● Brief: When a line of the material has the word "Corruption" in it, copy that line.

● Records supplied:

▼

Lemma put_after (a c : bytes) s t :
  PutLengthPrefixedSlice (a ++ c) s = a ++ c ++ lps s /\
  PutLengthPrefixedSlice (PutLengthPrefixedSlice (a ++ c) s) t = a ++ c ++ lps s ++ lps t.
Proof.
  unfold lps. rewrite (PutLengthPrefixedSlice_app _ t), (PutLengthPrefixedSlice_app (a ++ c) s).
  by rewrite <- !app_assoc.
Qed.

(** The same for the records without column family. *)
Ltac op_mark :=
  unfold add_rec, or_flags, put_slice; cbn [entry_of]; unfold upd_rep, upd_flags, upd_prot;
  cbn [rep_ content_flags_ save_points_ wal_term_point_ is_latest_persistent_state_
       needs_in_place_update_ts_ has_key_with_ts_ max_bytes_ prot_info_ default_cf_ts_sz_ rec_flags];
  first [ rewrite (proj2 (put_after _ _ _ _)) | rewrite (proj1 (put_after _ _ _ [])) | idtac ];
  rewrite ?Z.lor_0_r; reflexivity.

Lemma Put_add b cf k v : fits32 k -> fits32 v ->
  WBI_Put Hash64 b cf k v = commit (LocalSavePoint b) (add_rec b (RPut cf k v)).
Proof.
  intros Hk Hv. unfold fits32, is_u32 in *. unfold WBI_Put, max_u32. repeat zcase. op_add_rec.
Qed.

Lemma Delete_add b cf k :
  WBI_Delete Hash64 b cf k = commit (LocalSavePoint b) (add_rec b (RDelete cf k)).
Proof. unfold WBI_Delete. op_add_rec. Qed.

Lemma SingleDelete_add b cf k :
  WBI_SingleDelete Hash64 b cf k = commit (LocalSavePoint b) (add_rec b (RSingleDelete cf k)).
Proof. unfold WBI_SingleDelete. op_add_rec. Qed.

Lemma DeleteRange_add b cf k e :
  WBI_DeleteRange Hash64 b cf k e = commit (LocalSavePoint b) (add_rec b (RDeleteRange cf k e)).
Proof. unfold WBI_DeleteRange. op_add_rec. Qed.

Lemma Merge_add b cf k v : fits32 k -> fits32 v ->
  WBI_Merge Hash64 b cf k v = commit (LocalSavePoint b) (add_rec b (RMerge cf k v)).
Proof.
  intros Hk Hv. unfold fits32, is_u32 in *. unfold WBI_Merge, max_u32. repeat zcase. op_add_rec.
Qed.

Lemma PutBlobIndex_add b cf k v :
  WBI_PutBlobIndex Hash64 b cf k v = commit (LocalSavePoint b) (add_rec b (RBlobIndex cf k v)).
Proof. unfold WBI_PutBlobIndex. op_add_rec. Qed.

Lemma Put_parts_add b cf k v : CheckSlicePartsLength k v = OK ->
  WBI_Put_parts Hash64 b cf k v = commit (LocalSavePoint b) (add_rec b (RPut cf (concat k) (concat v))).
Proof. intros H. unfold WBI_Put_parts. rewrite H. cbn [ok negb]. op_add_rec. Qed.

▲
▼

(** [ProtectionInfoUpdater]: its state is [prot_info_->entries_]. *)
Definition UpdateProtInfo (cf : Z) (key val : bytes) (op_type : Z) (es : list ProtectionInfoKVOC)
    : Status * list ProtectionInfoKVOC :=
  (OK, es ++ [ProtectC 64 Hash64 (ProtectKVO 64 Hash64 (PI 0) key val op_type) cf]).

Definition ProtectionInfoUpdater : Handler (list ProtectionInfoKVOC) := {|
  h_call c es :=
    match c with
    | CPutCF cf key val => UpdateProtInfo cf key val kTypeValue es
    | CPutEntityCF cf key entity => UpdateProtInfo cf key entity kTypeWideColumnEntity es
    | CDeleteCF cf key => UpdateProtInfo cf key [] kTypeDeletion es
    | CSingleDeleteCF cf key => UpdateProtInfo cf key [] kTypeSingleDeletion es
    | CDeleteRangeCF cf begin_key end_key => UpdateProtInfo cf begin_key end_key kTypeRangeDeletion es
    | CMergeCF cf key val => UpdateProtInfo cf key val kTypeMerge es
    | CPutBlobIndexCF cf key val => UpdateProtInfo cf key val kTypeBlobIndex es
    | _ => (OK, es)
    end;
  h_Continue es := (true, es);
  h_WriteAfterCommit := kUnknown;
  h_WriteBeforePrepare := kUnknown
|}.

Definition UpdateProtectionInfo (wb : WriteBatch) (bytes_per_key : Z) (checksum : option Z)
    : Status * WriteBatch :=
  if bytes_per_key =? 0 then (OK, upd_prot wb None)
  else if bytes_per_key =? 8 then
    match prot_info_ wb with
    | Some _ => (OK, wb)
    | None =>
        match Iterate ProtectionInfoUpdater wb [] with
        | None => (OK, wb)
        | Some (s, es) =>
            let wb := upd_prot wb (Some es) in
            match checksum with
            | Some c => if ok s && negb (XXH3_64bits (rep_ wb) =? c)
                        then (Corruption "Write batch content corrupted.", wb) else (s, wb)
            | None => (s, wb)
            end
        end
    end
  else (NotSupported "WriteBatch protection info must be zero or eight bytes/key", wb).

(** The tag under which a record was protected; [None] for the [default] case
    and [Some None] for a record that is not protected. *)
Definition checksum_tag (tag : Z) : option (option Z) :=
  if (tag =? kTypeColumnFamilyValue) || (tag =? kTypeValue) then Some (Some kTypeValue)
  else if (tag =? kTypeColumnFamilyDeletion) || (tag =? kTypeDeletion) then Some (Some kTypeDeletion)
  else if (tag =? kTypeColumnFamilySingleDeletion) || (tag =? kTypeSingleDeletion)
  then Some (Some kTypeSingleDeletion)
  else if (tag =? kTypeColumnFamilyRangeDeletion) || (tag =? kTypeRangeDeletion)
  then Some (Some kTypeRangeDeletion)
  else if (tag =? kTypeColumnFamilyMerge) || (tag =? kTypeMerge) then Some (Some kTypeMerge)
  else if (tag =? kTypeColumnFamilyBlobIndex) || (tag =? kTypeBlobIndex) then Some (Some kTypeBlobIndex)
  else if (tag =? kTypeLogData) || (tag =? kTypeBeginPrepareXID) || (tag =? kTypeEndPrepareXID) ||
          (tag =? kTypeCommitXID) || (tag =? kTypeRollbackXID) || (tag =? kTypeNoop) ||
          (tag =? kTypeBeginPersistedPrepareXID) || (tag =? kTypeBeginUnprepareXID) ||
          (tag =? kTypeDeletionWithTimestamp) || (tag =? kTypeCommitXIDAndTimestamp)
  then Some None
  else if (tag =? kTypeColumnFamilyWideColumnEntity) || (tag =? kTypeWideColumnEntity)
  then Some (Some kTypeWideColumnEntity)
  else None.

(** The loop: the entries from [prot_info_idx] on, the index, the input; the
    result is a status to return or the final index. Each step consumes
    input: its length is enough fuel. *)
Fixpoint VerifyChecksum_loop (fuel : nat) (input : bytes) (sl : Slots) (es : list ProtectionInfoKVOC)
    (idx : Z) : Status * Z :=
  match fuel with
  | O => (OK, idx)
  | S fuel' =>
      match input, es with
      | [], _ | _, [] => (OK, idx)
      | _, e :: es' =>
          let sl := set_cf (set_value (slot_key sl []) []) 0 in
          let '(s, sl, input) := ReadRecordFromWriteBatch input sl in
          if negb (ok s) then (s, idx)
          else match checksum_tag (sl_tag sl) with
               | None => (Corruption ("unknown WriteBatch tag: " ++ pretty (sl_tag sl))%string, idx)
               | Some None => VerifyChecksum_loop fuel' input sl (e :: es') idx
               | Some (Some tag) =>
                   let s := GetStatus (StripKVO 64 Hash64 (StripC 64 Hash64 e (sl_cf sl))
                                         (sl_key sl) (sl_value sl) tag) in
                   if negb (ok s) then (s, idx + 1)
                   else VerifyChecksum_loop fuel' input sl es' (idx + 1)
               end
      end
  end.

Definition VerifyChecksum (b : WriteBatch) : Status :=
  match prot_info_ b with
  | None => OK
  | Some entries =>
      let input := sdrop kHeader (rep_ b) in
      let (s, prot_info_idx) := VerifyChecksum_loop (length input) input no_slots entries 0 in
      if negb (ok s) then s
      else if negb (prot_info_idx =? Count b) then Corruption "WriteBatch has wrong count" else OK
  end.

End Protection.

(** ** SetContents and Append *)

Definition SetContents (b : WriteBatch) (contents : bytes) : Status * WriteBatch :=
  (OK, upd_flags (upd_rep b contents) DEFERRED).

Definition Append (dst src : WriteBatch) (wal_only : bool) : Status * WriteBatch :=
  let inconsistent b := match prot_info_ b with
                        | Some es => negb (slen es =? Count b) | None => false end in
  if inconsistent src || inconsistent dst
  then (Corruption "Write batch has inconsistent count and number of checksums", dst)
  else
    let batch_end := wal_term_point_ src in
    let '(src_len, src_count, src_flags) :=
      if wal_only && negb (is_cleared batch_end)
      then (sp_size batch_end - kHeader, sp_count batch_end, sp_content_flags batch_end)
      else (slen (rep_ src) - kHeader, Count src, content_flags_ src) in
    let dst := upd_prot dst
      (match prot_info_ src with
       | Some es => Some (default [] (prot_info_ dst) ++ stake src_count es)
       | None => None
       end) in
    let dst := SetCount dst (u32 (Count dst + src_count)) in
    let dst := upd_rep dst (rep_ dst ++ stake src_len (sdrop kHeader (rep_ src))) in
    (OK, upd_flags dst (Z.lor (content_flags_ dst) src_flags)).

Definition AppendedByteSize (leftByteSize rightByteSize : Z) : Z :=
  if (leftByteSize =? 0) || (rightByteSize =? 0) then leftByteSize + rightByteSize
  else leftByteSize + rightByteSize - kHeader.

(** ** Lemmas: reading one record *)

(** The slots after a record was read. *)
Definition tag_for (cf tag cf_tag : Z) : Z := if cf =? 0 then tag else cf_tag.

▲
▼

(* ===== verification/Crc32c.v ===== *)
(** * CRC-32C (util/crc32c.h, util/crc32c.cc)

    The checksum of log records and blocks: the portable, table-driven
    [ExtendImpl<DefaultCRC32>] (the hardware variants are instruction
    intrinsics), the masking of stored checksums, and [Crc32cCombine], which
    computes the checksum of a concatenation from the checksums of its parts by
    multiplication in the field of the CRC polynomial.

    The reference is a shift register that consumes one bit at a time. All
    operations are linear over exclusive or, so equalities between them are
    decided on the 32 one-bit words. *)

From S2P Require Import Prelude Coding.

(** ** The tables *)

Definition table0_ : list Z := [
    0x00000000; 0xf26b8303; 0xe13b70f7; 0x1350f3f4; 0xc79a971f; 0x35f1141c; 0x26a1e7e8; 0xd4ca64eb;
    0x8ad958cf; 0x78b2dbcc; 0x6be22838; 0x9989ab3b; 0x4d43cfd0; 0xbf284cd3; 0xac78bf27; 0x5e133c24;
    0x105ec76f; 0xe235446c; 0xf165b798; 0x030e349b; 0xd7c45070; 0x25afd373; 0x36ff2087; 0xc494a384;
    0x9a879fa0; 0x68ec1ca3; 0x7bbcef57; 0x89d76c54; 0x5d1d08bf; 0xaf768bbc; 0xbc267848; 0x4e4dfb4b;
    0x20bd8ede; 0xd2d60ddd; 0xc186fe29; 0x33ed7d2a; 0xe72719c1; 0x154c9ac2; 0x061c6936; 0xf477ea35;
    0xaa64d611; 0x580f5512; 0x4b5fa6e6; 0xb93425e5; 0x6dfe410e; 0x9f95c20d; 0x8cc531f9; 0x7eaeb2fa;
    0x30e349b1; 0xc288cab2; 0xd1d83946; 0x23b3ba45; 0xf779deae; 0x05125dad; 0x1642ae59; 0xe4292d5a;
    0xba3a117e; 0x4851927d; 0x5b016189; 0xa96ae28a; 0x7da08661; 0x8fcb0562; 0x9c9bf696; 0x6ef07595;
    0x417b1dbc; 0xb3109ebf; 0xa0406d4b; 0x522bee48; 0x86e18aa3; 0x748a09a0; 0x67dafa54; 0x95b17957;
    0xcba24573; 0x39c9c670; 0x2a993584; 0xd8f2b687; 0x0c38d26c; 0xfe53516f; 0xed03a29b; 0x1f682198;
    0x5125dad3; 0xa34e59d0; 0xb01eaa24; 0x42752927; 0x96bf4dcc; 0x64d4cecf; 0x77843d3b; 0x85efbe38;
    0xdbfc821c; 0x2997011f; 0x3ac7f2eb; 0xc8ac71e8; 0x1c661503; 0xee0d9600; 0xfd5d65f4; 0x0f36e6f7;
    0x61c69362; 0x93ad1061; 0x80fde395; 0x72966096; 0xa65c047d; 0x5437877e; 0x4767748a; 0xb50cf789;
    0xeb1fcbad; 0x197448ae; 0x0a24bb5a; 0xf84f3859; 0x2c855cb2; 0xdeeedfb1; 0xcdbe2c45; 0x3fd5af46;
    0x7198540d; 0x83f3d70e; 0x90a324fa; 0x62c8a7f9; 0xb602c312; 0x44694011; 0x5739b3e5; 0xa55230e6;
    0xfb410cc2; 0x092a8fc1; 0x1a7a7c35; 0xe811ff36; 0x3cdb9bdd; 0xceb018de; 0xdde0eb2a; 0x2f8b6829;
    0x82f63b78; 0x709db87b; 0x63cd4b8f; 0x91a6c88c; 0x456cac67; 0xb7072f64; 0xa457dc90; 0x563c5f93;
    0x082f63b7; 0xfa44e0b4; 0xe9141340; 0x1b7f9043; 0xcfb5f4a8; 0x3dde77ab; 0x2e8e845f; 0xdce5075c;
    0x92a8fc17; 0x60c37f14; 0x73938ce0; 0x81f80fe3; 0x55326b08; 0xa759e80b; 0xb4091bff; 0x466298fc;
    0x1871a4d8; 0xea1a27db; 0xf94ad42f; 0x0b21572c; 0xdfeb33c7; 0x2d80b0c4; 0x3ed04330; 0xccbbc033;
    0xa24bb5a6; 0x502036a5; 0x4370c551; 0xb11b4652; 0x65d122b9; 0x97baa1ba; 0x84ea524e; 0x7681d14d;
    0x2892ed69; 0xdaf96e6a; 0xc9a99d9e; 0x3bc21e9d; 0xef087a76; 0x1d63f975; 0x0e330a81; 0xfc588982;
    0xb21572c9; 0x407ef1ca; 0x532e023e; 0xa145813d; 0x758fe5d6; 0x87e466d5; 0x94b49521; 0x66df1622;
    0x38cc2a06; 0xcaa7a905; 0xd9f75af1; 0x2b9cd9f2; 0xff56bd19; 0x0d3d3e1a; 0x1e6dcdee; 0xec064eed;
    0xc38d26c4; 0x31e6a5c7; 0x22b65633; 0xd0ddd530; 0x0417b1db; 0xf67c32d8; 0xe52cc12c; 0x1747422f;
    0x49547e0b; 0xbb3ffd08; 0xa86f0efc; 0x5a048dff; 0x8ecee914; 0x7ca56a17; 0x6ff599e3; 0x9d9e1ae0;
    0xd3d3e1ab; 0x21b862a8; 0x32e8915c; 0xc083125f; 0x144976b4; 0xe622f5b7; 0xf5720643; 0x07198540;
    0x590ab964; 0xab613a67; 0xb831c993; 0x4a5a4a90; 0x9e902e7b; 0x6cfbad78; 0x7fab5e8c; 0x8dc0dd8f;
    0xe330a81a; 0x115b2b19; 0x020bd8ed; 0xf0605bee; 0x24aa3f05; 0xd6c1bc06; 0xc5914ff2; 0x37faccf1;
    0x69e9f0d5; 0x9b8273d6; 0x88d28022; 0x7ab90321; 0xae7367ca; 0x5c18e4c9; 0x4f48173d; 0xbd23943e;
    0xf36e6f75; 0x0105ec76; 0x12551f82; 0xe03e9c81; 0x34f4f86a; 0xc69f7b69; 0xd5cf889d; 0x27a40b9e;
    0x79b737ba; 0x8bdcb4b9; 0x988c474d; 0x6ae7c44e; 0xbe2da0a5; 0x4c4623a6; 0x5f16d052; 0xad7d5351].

▲

● Solution to this exercise:
                        then (Corruption "Write batch content corrupted.", wb) else (s, wb)
               | None => (Corruption ("unknown WriteBatch tag: " ++ pretty (sl_tag sl))%string, idx)
      else if negb (prot_info_idx =? Count b) then Corruption "WriteBatch has wrong count" else OK
  then (Corruption "Write batch has inconsistent count and number of checksums", dst)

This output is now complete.